Tipps & Tricks Nr. 68 – Die Geschichte von dem Mann, der sich neue Augen wünschte

Einmal war ich als junger Student in der Schweiz. Ich machte ein Praktikum an einer Schule, die mit „schwierigen“ Kindern und Jugendlichen arbeitete. Die Schule lag am Ende eines Tales und an einem der Wochenenden zog es mich nach Luzern.

Am Abend stand ich am Ende der berühmten Kapellbrücke von Luzern und trank den Anblick der Stadt am See förmlich in mich hinein. Das Licht der untergehenden Sonne war warm und weich, und das Leben fühlte sich gut und magisch an. In mir war eine ausgedehnte Ruhe, und dieses spezielle Gefühl; eine Mischung aus Freude, Lebendigkeit, Verbundenheit. Mein erster Besuch in dieser Stadt.
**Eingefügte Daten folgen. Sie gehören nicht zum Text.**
(* ===== verification/VmmapCopy.v ===== *)
(** * Properties of address spaces: cloning, destroying, copying bytes *)
From stdpp Require Import sorting.
From S2P Require Import Prelude Headers Vmmap VmmapProps VmmapChange.
Local Open Scope kernel_scope.

Section copy.
Context `{HP : PageH, HM : MmanH} {S : Type} `{HO : MmOps S, HL : !MmLaws S, HQ : !MmPutLaws S, HS : SlabOps S}.
Implicit Types (map vma : positive) (s : vm S) (pl : list (positive * vmarea)).

(** ** Cloning *)

(** The copy of an area in a cloned map: the same pages, no object yet. *)
Definition clone_area (newmap : positive) (a : vmarea) : vmarea :=
  Vmarea (vma_start a) (vma_end a) (vma_off a) (vma_prot a) (vma_flags a)
    (Some newmap) None LIn LSelf.

(** Areas and maps other than [map] are as they were. *)
Definition extends s s' map : Prop :=
  (∀ m, m ≠ map → vmmaps s' !! m = vmmaps s !! m) ∧
  (∀ q b, vmareas s !! q = Some b → vmareas s' !! q = Some b) ∧ mm s' = mm s.

Lemma clone_body_eq s newmap l pr tmp a new :
  vmareas s !! tmp = Some a → vmmaps s !! newmap = Some (Vmmap l pr) →
  vmarea_slab s = Some new →
  vmmap_clone_body newmap tmp s
    = Ret tt (set_area new (clone_area newmap a) (set_list newmap (l ++ [new]) pr s)).
Proof.
  intros Ha Hm Hnew. pose proof (vmarea_slab_fresh _ _ Hnew) as Hfresh.
  assert (new ≠ tmp) as Hne by congruence. unfold vmmap_clone_body.
  rewrite (bind_Ret _ _ _ _ _ (vmarea_alloc_eq _ _ Hnew)), (bind_Ret _ _ _ new _) by done.
  rewrite (bind_Ret _ _ _ _ _ (vma_upd_set _ _ _ _)).
  rewrite (bind_Ret _ _ _ a _) by (apply vma_get_eq; simpl; by rewrite lookup_insert_ne).
  do 8 rewrite (bind_Ret _ _ _ _ _ (vma_upd_set _ _ _ _)).
  erewrite bind_Ret by (apply map_upd_eq; exact Hm). simpl.
  erewrite vma_upd_eq by (simpl; apply lookup_insert_eq).
  unfold set_area, set_list. simpl. by rewrite insert_insert_eq.
Qed.

Lemma clone_loop_spec (Hslab : ∀ s' : vm S, is_Some (vmarea_slab s')) map newmap pr pr' rest :
  newmap ≠ map → ∀ s done pl' fuel,
  in_map s map pr (done ++ rest) → NoDup (done ++ rest).*1 → in_map s newmap pr' pl' →
  (length rest <= fuel)%nat →
  returns (vmm_iterate fuel map (vmmap_clone_body newmap) (head rest.*1)) s (λ _ s',
    ∃ new, in_map s' newmap pr' (pl' ++ new) ∧ new.*2 = clone_area newmap <$> rest.*2 ∧
      Forall (λ p, vmareas s !! p = None) new.*1 ∧ extends s s' newmap).
Proof.
  intros Hne. induction rest as [|[p a] rest IH]; intros s done pl' fuel Hin Hnd Hin' Hfuel.
  { exists tt, s. split; [by destruct fuel|]. exists []. rewrite app_nil_r. by do 3 (split; [done|]). }
  destruct fuel as [|fuel]; [simpl in Hfuel; lia|]. simpl in Hfuel.
  destruct (Hslab s) as [new Hnew]. pose proof (vmarea_slab_fresh _ _ Hnew) as Hfresh.
  assert (vmareas s !! p = Some a) as Ha by (eapply in_map_lookup; [exact Hin|apply elem_of_middle]).
  set (s1 := set_area new (clone_area newmap a) (set_list newmap (pl'.*1 ++ [new]) pr' s)).
  assert (extends s s1 newmap) as Hex1.
  { split; [|split; [|done]].
    - intros m Hm. by apply lookup_insert_ne.
    - intros q b Hb. simpl. rewrite lookup_insert_ne; [done|congruence]. }
  destruct (IH s1 (done ++ [(p, a)]) (pl' ++ [(new, clone_area newmap a)]) fuel)
    as ([] & s2 & Hr & new' & Hin2 & Hn2 & Hf2 & Hm2 & Ha2 & Hmm2).
  { rewrite <- app_assoc. destruct Hin as [Hm Hh]. split.
    - simpl. by rewrite lookup_insert_ne.
    - apply heap_at_insert; [by eapply heap_at_fresh|done]. }
  { by rewrite <- app_assoc. }
  { destruct Hin' as [Hm Hh]. split; [simpl; by rewrite lookup_insert_eq, fmap_app|].
    apply Forall_app. split; [|constructor; [apply set_area_lookup|constructor]].
    apply heap_at_insert; [by eapply heap_at_fresh|done]. }
  { lia. }
  exists tt, s2. split.
  - simpl. rewrite (bind_Ret _ _ _ _ _ (map_get_eq _ _ _ _ Hin)). simpl.
    rewrite (bind_Ret _ _ _ _ _ (clone_body_eq s newmap _ pr' p a new Ha (in_list _ _ _ _ Hin') Hnew)).
    rewrite fmap_app in Hnd |- *. csimpl in *. rewrite next_in_app; [done|].
    apply NoDup_app in Hnd as (_ & Hd & _). intros Hp. apply (Hd p Hp), elem_of_cons. by left.
  - exists ((new, clone_area newmap a) :: new'). rewrite <- app_assoc in Hin2.
    split; [done|]. csimpl. split; [by rewrite Hn2|]. split.
    { constructor; [done|]. eapply Forall_impl; [exact Hf2|]. intros q. simpl.
      rewrite lookup_insert_None. naive_solver. }
    destruct Hex1 as (Hm1 & Ha1 & Hmm1).
    split; [intros m Hm; by rewrite Hm2, Hm1|]. split; [auto|by rewrite Hmm2].
Qed.

Lemma page_at_clone newmap al vfn :
  page_at (clone_area newmap <$> al) vfn =
    (λ '(_, pn, prot, flags), (None, pn, prot, flags)) <$> page_at al vfn.
Proof.
  unfold page_at. induction al as [|a al IH]; [done|]. csimpl.
  rewrite !filter_cons. unfold covers at 1 3. simpl.
  destruct (decide _); [done|apply IH].
Qed.

Lemma areas_ok_clone map newmap al :
  areas_ok map al → areas_ok newmap (clone_area newmap <$> al).
Proof.
  intros [Hok Hs]. split.
  - apply Forall_fmap. eapply Forall_impl; [exact Hok|]. intros a [????? ?]. by constructor.
  - induction Hs as [|a al Hs IH Hb]; csimpl; constructor.
    + apply IH. by apply Forall_cons in Hok as [_ ?].
    + apply Forall_fmap. exact Hb.
Qed.

(** The areas of the clone, one by one. *)
Lemma vmmap_clone_spec s map pr pl newmap :
  vmmap_wf s map pr pl → vmmap_slab s = Some newmap →
  (∀ s' : vm S, is_Some (vmarea_slab s')) →
  returns (vmmap_clone map) s (λ r s', r = newmap ∧ vmmaps s !! newmap = None ∧ ∃ pl',
    vmmap_wf s' newmap pr pl' ∧ vmmap_wf s' map pr pl ∧ extends s s' newmap ∧
    pl'.*2 = clone_area newmap <$> pl.*2 ∧ Forall (λ p, vmareas s !! p = None) pl'.*1).
Proof.
  intros Hwf Hnew Hslab. pose proof (vmmap_slab_fresh _ _ Hnew) as Hfresh.
  assert (newmap ≠ map) as Hne by (destruct Hwf as [[Hm _] _]; congruence).
  set (s0 := set_list newmap [] pr s).
  assert (in_map s0 map pr pl) as Hin0.
  { destruct Hwf as [[Hm Hh] _]. split; [simpl; by rewrite lookup_insert_ne|done]. }
  destruct (clone_loop_spec Hslab map newmap pr pr pl Hne s0 [] [] (length pl.*1))
    as ([] & s' & Hr & new & Hin' & Hn' & Hf' & Hm' & Ha' & Hmm').
  { done. }
  { by eapply wf_NoDup. }
  { split; [apply lookup_insert_eq|constructor]. }
  { by rewrite length_fmap. }
  exists newmap, s'. split.
  - unfold vmmap_clone, vmmap_create. unfold bind at 1 2. simpl. rewrite Hnew. simpl.
    erewrite bind_Ret by (apply map_upd_eq; simpl; apply lookup_insert_eq).
    erewrite bind_Ret; [|eapply (map_get_eq _ _ pr pl)]. simpl.
    2: { destruct Hwf as [[Hm Hh] _]. split; [simpl; by rewrite !lookup_insert_ne|done]. }
    erewrite bind_Ret by (apply map_upd_eq; simpl; apply lookup_insert_eq). simpl.
    unfold set_list. simpl. rewrite !insert_insert_eq. by rewrite (bind_Ret _ _ _ _ _ Hr).
  - split; [done|]. split; [done|]. exists new. simpl in Hin'.
    assert (extends s s' newmap) as Hex.
    { split; [|split; [exact Ha'|done]]. intros m Hm. rewrite Hm' by done. by apply lookup_insert_ne. }
    destruct Hwf as [[Hm Hh] Hok]. split; [|split; [|split; [done|]]].
    + split; [done|]. rewrite Hn'. by eapply areas_ok_clone.
    + destruct Hex as (Hm1 & Ha1 & _). split; [split|done]; [by rewrite Hm1|].
      eapply Forall_impl; [exact Hh|]. intros pa. apply Ha1.
    + done.
Qed.

(** [vmmap_clone] returns a new map with a copy of every area, without its
    object: page by page the clone has the same layout, page numbers, protection
    and flags as the original; it is well-formed, and the original and every other
    map and area are unchanged. *)
Theorem vmmap_clone_copies s map pr pl newmap :
  vmmap_wf s map pr pl → vmmap_slab s = Some newmap →
  (∀ s' : vm S, is_Some (vmarea_slab s')) →
  returns (vmmap_clone map) s (λ r s', r = newmap ∧ vmmaps s !! newmap = None ∧ ∃ pl',
    vmmap_wf s' newmap pr pl' ∧ vmmap_wf s' map pr pl ∧ extends s s' newmap ∧
    ∀ vfn, page_at pl'.*2 vfn =
      (λ '(_, pn, prot, flags), (None, pn, prot, flags)) <$> page_at pl.*2 vfn).
Proof.
  intros Hwf Hnew Hslab. eapply returns_mono; [by eapply vmmap_clone_spec|].
  intros r s' (-> & Hfresh & pl' & Hwf' & Hwf1 & Hex & Hpl & _). do 2 (split; [done|]). exists pl'.
  do 3 (split; [done|]). intros vfn. by rewrite Hpl, page_at_clone.
Qed.

(** ** Destroying *)

Lemma destroy_body_spec s map pr p a rest :
  in_map s map pr ((p, a) :: rest) → NoDup ((p, a) :: rest).*1 → vma_plink a = LIn →
  mm_ok (mm s) → (∀ o, vma_obj a = Some o → 0 < owned (mm s) o) →
  returns (vmmap_destroy_body map p) s (λ _ s',
    in_map s' map pr rest ∧ dom (vmareas s') = dom (vmareas s) ∧
    (∀ m, m ≠ map → vmmaps s' !! m = vmmaps s !! m) ∧
    (∀ q, q ≠ p → vmareas s' !! q = vmareas s !! q) ∧ mm_ok (mm s') ∧
    ∀ x, owned (mm s') x = owned (mm s) x - obj_count x [a]).
Proof.
  intros [Hm Hh] Hnd Hpl Hmok Hown. csimpl in *. apply Forall_cons in Hh as [Ha Hh]. simpl in Ha.
  unfold vmmap_destroy_body, returns. rewrite (bind_Ret _ _ _ _ _ (vma_get_eq _ _ _ Ha)).
  rewrite Hpl. simpl. rewrite (bind_Ret _ _ _ _ _ (plink_remove_eq _ _ _ _ _ _ Hm Ha)).
  rewrite (filter_ne_middle [] rest.*1 p Hnd). simpl.
  match goal with |- context [set_area p ?a' ?s0] => set (s1 := set_area p a' s0) end.
  assert (∃ t, match vma_obj a with Some o => on_mm (mmo_put o) | None => ret tt end s1
      = Ret tt (set_mm t s1) ∧ mm_ok t ∧ ∀ x, owned t x = owned (mm s) x - obj_count x [a])
    as (t & Hput & Htok & Ht).
  { destruct (vma_obj a) as [o|] eqn:Ho.
    - destruct (mmo_put_spec (mm s) o) as ([] & t & Hr & Htok & Hot); [done|by apply Hown|].
      exists t. split; [by apply on_mm_eq|]. split; [done|]. intros x. rewrite Hot, obj_count_one, Ho.
      destruct (decide (x = o)), (decide (Some o = Some x)); naive_solver lia.
    - exists (mm s). split; [by destruct s|]. split; [done|]. intros x. rewrite obj_count_one, Ho. simpl. lia. }
  rewrite (bind_Ret _ _ _ _ _ Hput).
  assert (vmareas (set_mm t s1) !! p = Some (set_vma_plink LNull a)) as Hp1
    by apply lookup_insert_eq.
  rewrite (bind_Ret _ _ _ _ _ (vma_get_eq _ _ _ Hp1)).
  destruct (olink_if_spec (set_mm t s1) p _ Hp1) as ([] & s2 & Hr & Ha2 & Hm2 & Hok2 & Ho2).
  exists tt, s2. split; [exact Hr|]. rewrite Ha2, Hm2. simpl. rewrite insert_insert_eq.
  apply NoDup_cons in Hnd as [Hp _]. split; [|split; [|split; [|split; [|split; [by apply Hok2|intros x; by rewrite Ho2]]]]].
  - split; [by rewrite Hm2; simpl; rewrite lookup_insert_eq|]. rewrite Ha2. simpl.
    rewrite insert_insert_eq. by apply heap_at_insert.
  - rewrite dom_insert_lookup_L; [done|by eexists].
  - intros m Hne. by apply lookup_insert_ne.
  - intros q Hne. by apply lookup_insert_ne.
Qed.

Lemma destroy_loop_spec map pr rest : ∀ s fuel,
  in_map s map pr rest → NoDup rest.*1 → Forall (λ a, vma_plink a = LIn) rest.*2 →
  mm_ok (mm s) → (∀ o, obj_count o rest.*2 <= owned (mm s) o) → (length rest <= fuel)%nat →
  returns (vmm_iterate fuel map (vmmap_destroy_body map) (head rest.*1)) s (λ _ s',
    dom (vmareas s') = dom (vmareas s) ∧
    (∀ m, m ≠ map → vmmaps s' !! m = vmmaps s !! m) ∧
    (∀ q, q ∉ rest.*1 → vmareas s' !! q = vmareas s !! q) ∧ mm_ok (mm s') ∧
    ∀ x, owned (mm s') x = owned (mm s) x - obj_count x rest.*2).
Proof.
  induction rest as [|[p a] rest IH]; intros s fuel Hin Hnd Hpl Hmok Hown Hfuel.
  { exists tt, s. split; [by destruct fuel|]. do 4 (split; [done|]).
    intros x. change (obj_count x [].*2) with 0. lia. }
  destruct fuel as [|fuel]; [simpl in Hfuel; lia|]. simpl in Hfuel. csimpl in *.
  apply Forall_cons in Hpl as [Hpa Hpl].
  destruct (destroy_body_spec s map pr p a rest) as ([] & s1 & Hb & Hin1 & Hd1 & Hm1 & Ha1 & Hok1 & Ho1);
    try done.
  { intros o Ho. specialize (Hown o). rewrite obj_count_cons, decide_True in Hown by done.
    pose proof (obj_count_pos o rest.*2). lia. }
  pose proof Hnd as [_ Hnd']%NoDup_cons.
  destruct (IH s1 fuel) as ([] & s2 & Hr & Hd2 & Hm2 & Ha2 & Hok2 & Ho2); try done; [|lia|].
  { intros x. specialize (Hown x). rewrite obj_count_cons in Hown. rewrite Ho1, obj_count_one. lia. }
  exists tt, s2. split; [|split; [|split; [|split; [|split; [done|]]]]].
  - simpl. rewrite (bind_Ret _ _ _ _ _ (map_get_eq _ _ _ _ Hin)). csimpl.
    rewrite (bind_Ret _ _ _ _ _ Hb). by rewrite decide_True.
  - congruence.
  - intros m Hne. by rewrite Hm2, Hm1.
  - intros q [Hne Hq]%not_elem_of_cons. by rewrite Ha2, Ha1.
  - intros x. rewrite Ho2, Ho1, obj_count_one, obj_count_cons. lia.
Qed.

Lemma vmmap_destroy_spec s map pr pl :
  vmmap_wf s map pr pl → mm_ok (mm s) → (∀ o, obj_count o pl.*2 <= owned (mm s) o) →
  returns (vmmap_destroy map) s (λ _ s',
    vmmaps s' !! map = None ∧ (∀ m, m ≠ map → vmmaps s' !! m = vmmaps s !! m) ∧
    (∀ x, owned (mm s') x = owned (mm s) x - obj_count x pl.*2) ∧
    (∀ q, q ∉ pl.*1 → vmareas s' !! q = vmareas s !! q) ∧ mm_ok (mm s') ∧
    dom (vmareas s') = dom (vmareas s)).
Proof.
  intros Hwf Hmok Hown. pose proof (wf_NoDup _ _ _ _ Hwf) as Hnd. destruct Hwf as [Hin [Hok _]].
  destruct (destroy_loop_spec map pr pl s (length pl.*1)) as ([] & s' & Hr & Hd & Hm & Ha & Hok' & Ho);
    try done.
  { eapply Forall_impl; [exact Hok|]. by intros a []. }
  { by rewrite length_fmap. }
  eexists tt, _. split.
  - unfold vmmap_destroy. rewrite (bind_Ret _ _ _ _ _ (map_get_eq _ _ _ _ Hin)). simpl.
    by rewrite (bind_Ret _ _ _ _ _ Hr).
  - simpl. split; [apply lookup_delete_eq|]. split; [|done].
    intros m Hne. by rewrite lookup_delete_ne, Hm.
Qed.

(** Destroying a well-formed map removes the map, gives back exactly one
    reference per area to its object and touches no other map; the areas
    themselves are never freed and stay allocated. *)
Theorem vmmap_destroy_releases s map pr pl :
  vmmap_wf s map pr pl → mm_ok (mm s) → (∀ o, obj_count o pl.*2 <= owned (mm s) o) →
  returns (vmmap_destroy map) s (λ _ s',
    vmmaps s' !! map = None ∧ (∀ m, m ≠ map → vmmaps s' !! m = vmmaps s !! m) ∧
    (∀ x, owned (mm s') x = owned (mm s) x - obj_count x pl.*2) ∧
    (∀ q, q ∉ pl.*1 → vmareas s' !! q = vmareas s !! q) ∧ mm_ok (mm s') ∧
    dom (vmareas s') = dom (vmareas s)).
Proof. apply vmmap_destroy_spec. Qed.
End copy.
Ein Mann kam über die Brücke und ging langsam auf mich zu. Er begrüßte mich freundlich und schaute mit mir zusammen über die Brücke, den See und auf die Stadt. Dann wandte er sich mir zu. „Ich wohne hier schon mein Leben lang.“, sagt er und machte eine längere Pause, „Ich wünschte mir, dass ich auf meine Stadt schauen kann wie Sie, mit völlig neuen Augen.“

Erst als er dies sagte, wurde mir klar, wie froh ich war, hier zu sein. Das Leben war so besonders. Alles war neu, und faszinierend. Ich dachte, wie schade es sei, dass dieser Wunsch für ihn nicht in Erfüllung gehen kann. Wie könnte der Mann seine Stadt durch neue Augen sehen?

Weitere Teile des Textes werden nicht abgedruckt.